¡La Cuaresma ya está aquí! Como la mayoría de vosotros, he visto muchas Cuaresmas ir y venir sin que se produjeran cambios significativos en mi vida. A menudo, parece que soy la misma persona el Domingo de Pascua que el Miércoles de Ceniza. Me parece que la pregunta que debo hacerme ahora que está a punto de comenzar la Cuaresma es: "¿Qué puedo hacer para que se produzca un cambio positivo y duradero en mi forma de vivir?".
La Cuaresma se trata de tener una conversión - un cambio de corazón - ver y hacer las cosas de una mejor manera - convertirse en una mejor persona - convertirse en lo más que Dios quiere que yo sea. Obviamente, no seré la única persona que se beneficie de esta transformación cuaresmal. Las personas de mi vida y el mundo en el que vivo también se beneficiarán de una "versión más nueva y agradable de mí".
Tradicionalmente, escuchamos este desafío el Miércoles de Ceniza, mientras nos colocamos la ceniza en la frente: "Arrepentíos y creed en el Evangelio". A través del Evangelio proclamado ese día, la Iglesia ofrece las tres prácticas propias de la Cuaresma: oración, limosna y ayuno. Entendidas correcta y espiritualmente, ofrecen oportunidades para un cambio significativo de comportamiento.
La oración consiste en profundizar en nuestra relación con Dios. Esto no significa necesariamente rezar más. Significa rezar mejor y más profundamente. Si no rezamos mucho, quizá debamos pensar en rezar más: encontrar un lugar y un momento regulares para rezar a diario. Tal vez desee asistir a Misa entre semana, además de la Misa dominical. Los viernes puede que quieras compartir el Vía Crucis. Tal vez quieras tomar el Rosario y rezarlo.
En tu oración privada, además de pedirle a Dios que haga algo por ti o por los demás, debes preguntarle qué quiere Dios que hagas. Esto significa que cuando oramos, no sólo hablamos con Dios, sino que nos tomamos el tiempo para escuchar lo que Dios tiene que decir. Es más importante que oigamos lo que Dios tiene que decir que Dios oiga lo que nosotros tenemos que decir. Él sabe lo que necesitamos - pero es bueno verbalizar nuestras necesidades a Dios - nos ayuda a entender y repensar nuestras necesidades.

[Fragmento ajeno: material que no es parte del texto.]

(* ===== verification/RilDebug.v ===== *)
(** * libril/ril.cpp: the debug port

    [debugCallback] reads a number of arguments from a connection of the debug
    socket and issues local requests.  Its state adds to the one of the RIL
    what the connection still delivers, whether the accepted descriptor is
    open, and the number of blocks that the callback has allocated. *)

From S2P Require Import Prelude Parcel RilTypes RilResponse RilTables RilCore.

(** [input]: what the calls of [recv] return: an error, or bytes of which a
    call takes at most as many as it asks for; at the end of the list the peer
    has closed the connection. *)
Record dstate : Type := DS { d_ril : rstate; input : list (option bytes); accepted : bool; blocks : Z }.

Abbreviation D := (M dstate).

Definition with_ril (r : rstate) (s : dstate) : dstate := DS r (input s) (accepted s) (blocks s).
Definition with_input (i : list (option bytes)) (s : dstate) : dstate := DS (d_ril s) i (accepted s) (blocks s).
Definition with_accepted (a : bool) (s : dstate) : dstate := DS (d_ril s) (input s) a (blocks s).
Definition with_blocks (n : Z) (s : dstate) : dstate := DS (d_ril s) (input s) (accepted s) n.

Definition update (f : dstate -> dstate) : D unit := fun s => Ret (tt, f s).

(** A function of the RIL. *)
Definition on_ril (m : M rstate unit) : D unit := fun s =>
  match m (d_ril s) with
  | Ret (_, r) => Ret (tt, with_ril r s)
  | Abort => Abort
  | Fault => Fault
  end.

(** [recv] returns a count or -1, and the bytes. *)
Definition recv (n : Z) : D (Z * bytes) := fun s =>
  match input s with
  | [] => Ret ((0, []), s)
  | None :: r => Ret ((-1, []), with_input r s)
  | Some c :: r =>
      let got := take (Z.to_nat n) c in
      let rest := drop (Z.to_nat n) c in
      Ret ((Z.of_nat (length got), got), with_input (if bool_decide (rest = []) then r else Some rest :: r) s)
  end.

(** [atoi]: white space, a sign, digits up to the first other character. *)
Definition is_space (c : Z) : bool := (c =? 32) || ((9 <=? c) && (c <=? 13)).
Definition is_digit (c : Z) : bool := (48 <=? c) && (c <=? 57).
Fixpoint skip_space (l : bytes) : bytes :=
  match l with c :: r => if is_space c then skip_space r else l | [] => [] end.
Fixpoint digits (acc : Z) (l : bytes) : Z :=
  match l with c :: r => if is_digit c then digits (s32 (acc * 10 + (c - 48))) r else acc | [] => acc end.
Definition atoi (l : bytes) : Z :=
  match skip_space l with
  | 45 :: r => s32 (- digits 0 r)
  | 43 :: r => digits 0 r
  | r => digits 0 r
  end.

(** A C string ends at its first zero. *)
Fixpoint c_string (l : bytes) : bytes :=
  match l with c :: r => if c =? 0 then [] else c :: c_string r | [] => [] end.

Section Debug.
Context {P : ParcelOps} {H : RilHeader} {HP : Heap}.

(** Which sizes [malloc] can serve; the contents of [dialData.uusInfo], which
    is not initialised. *)
Variable malloc_ok : Z -> bool.
Variable junk_uus : option RIL_UUS_Info.

(** [malloc] of [n] bytes in 32 bits: whether it succeeded. *)
Definition malloc (n : Z) : D bool := fun s =>
  if malloc_ok (n mod 2 ^ 32) then Ret (true, with_blocks (blocks s + 1) s) else Ret (false, s).

(** [free] of a pointer that is not null. *)
Definition free_block : D unit := update (fun s => with_blocks (blocks s - 1) s).

(** [args] has the entries that were set, none of which is null; the others
    are not initialised.  [array]: the array itself was allocated. *)
Fixpoint free_entries (number : nat) (args : list bytes) : D unit :=
  match number, args with
  | O, _ => mret tt
  | S _, [] => fault
  | S n, _ :: l => free_block;; free_entries n l
  end.

Definition freeDebugCallbackArgs (number : nat) (array : bool) (args : list bytes) : D unit :=
  free_entries number args;;
  if array then free_block else mret tt.

(** The loop over the arguments; [None] after an error.  [capacity] is the
    number of entries of the array.  A [recv] into a null pointer fails unless
    it asks for nothing, and the terminator is then written through it. *)
Fixpoint read_args (todo : nat) (array : bool) (capacity : Z) (args : list bytes) : D (option (list bytes)) :=
  match todo with
  | O => mret (Some args)
  | S todo' =>
      r ← recv 4;
      if negb (r.1 =? 4) then freeDebugCallbackArgs (length args) array args;; mret None else
      match dec32 r.2 with
      | None => fault
      | Some (len, _) =>
          block ← malloc (len + 1);
          if negb array || (capacity <=? Z.of_nat (length args)) then fault else
          if block : bool then
            r ← recv (len mod 2 ^ 32);
            if (len + 1) mod 2 ^ 32 <? r.1 then fault else
            if negb (r.1 =? len) then freeDebugCallbackArgs (length args) array args;; mret None else
            if len <? 0 then fault else
            read_args todo' array capacity (args ++ [r.2])
          else if (len =? -1) || (len =? 0) then fault
          else freeDebugCallbackArgs (length args) array args;; mret None
      end
  end.

(** [args[i]] as a string. *)
Definition arg (args : list bytes) (i : nat) : D bytes :=
  match args !! i with Some a => mret (c_string a) | None => fault end.

Definition local_request (name : string) (data : request_data) (len : Z) : D unit :=
  on_ril (issueLocalRequest (Z.to_nat (ril name)) data len).

(** [close (s_ril_param_socket.fdCommand)]. *)
Definition close_command : D unit := fun s =>
  let k := sock (d_ril s) in
  if 0 <? fdCommand k then
    Ret (tt, with_ril (with_sock (Sock (-1) false (wire k) (io k)) (listening (d_ril s)) (d_ril s)) s)
  else Ret (tt, s).

Definition qxdm_data (mode : Z) : list Z := [65536; 16; mode; 32; 0; 8].

(** The command is the first argument; the last one, the SIM, selects the only
    socket whatever it is. *)
Definition debug_command (args : list bytes) : D unit :=
  a ← arg args 0;
  match atoi a with
  | 0 => local_request "RIL_REQUEST_RESET_RADIO" D_null 0
  | 1 => local_request "RIL_REQUEST_RADIO_POWER" (D_ints [0]) sizeof_int;; close_command
  | 2 => on_ril (RIL_onUnsolicitedResponse (ril "RIL_UNSOL_RESPONSE_VOICE_NETWORK_STATE_CHANGED") R_null 0)
  | 3 => local_request "RIL_REQUEST_OEM_HOOK_RAW" (D_ints (qxdm_data 1)) (6 * sizeof_int)
  | 4 => local_request "RIL_REQUEST_OEM_HOOK_RAW" (D_ints (qxdm_data 0)) (6 * sizeof_int)
  | 5 => local_request "RIL_REQUEST_RADIO_POWER" (D_ints [1]) sizeof_int;;
         local_request "RIL_REQUEST_SET_NETWORK_SELECTION_AUTOMATIC" D_null 0
  | 6 => apn ← arg args 1; local_request "RIL_REQUEST_SETUP_DATA_CALL" (D_strings (Some [Some apn])) sizeof_ptr
  | 7 => local_request "RIL_REQUEST_DEACTIVATE_DATA_CALL" (D_strings (Some [Some (49 :: nil)])) sizeof_ptr
  | 8 => number ← arg args 1; local_request "RIL_REQUEST_DIAL" (D_dial (Dial (Some number) 0 junk_uus)) (sizeof "RIL_Dial")
  | 9 => local_request "RIL_REQUEST_ANSWER" D_null 0
  | 10 => local_request "RIL_REQUEST_HANGUP" (D_ints [1]) sizeof_int
  | _ => mret tt
  end.

(** [acceptFD] is what [accept] returned. *)
Definition debugCallback (acceptFD : Z) : D unit :=
  if acceptFD <? 0 then mret tt else
  update (with_accepted true);;
  r ← recv 4;
  if negb (r.1 =? 4) then mret tt else
  match dec32 r.2 with
  | None => fault
  | Some (number, _) =>
      array ← malloc (4 * number);
      args ← read_args (Z.to_nat number) array (4 * number mod 2 ^ 32 / 4) [];
      match args with
      | None => mret tt
      | Some args =>
          debug_command args;;
          freeDebugCallbackArgs (Z.to_nat number) array args;;
          update (with_accepted false)
      end
  end.

End Debug.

El ayuno consiste en renunciar a cosas. Es bueno ayunar de comida, dulces, refrescos, etc. Nos ayuda a crecer en disciplina. Sin embargo, y quizas mas importante, es un llamado a ayunar del comportamiento incorrecto e inapropiado. Es un tiempo para empezar a dejar de hacer cosas que no deberíamos hacer. Posibles cosas de las que ayunar - injusticia, mezquindad, dureza, declaraciones negativas, insultos, chismes, acciones hirientes, menosprecio, jactancia, pornografía, drogas, comportamiento adictivo, etc. Creo que usted entiende el punto. Todos sabemos que hay cosas que estamos haciendo que no deberíamos estar haciendo. La Cuaresma es un tiempo para cambiar nuestro comportamiento. La Cuaresma es una oportunidad para empezar a dejar los malos hábitos. Este cambio de comportamiento puede ser parte de nuestra vida después de la Cuaresma - eso es un cambio duradero.
Dar limosna es dar y hacer el bien. Es bueno dar a los necesitados y vulnerables, a causas e instituciones benéficas. Sin embargo, puede haber formas más importantes de dar: dar de nuestro tiempo, de nuestro talento y de nosotros mismos. Posibles formas de dar - más tiempo de calidad a nuestros cónyuges e hijos, ayudar en una obra de caridad local, compartir tu talento con la parroquia, visitar a alguien que está solo, ayudar a alguien que necesita ayuda, tender la mano a un vecino, etc., la Cuaresma es un tiempo para empezar a hacer algunas de las cosas que deberíamos estar haciendo y no estamos haciendo.
Lo que estoy sugiriendo es que utilicemos la Cuaresma para comenzar prácticas que marcarán la diferencia y que continuarán después de que termine la Cuaresma. Se trata nada menos que de cambiar cómo vivimos ahora y convertirnos en lo más que podemos ser. Es una verdadera conversión del corazón.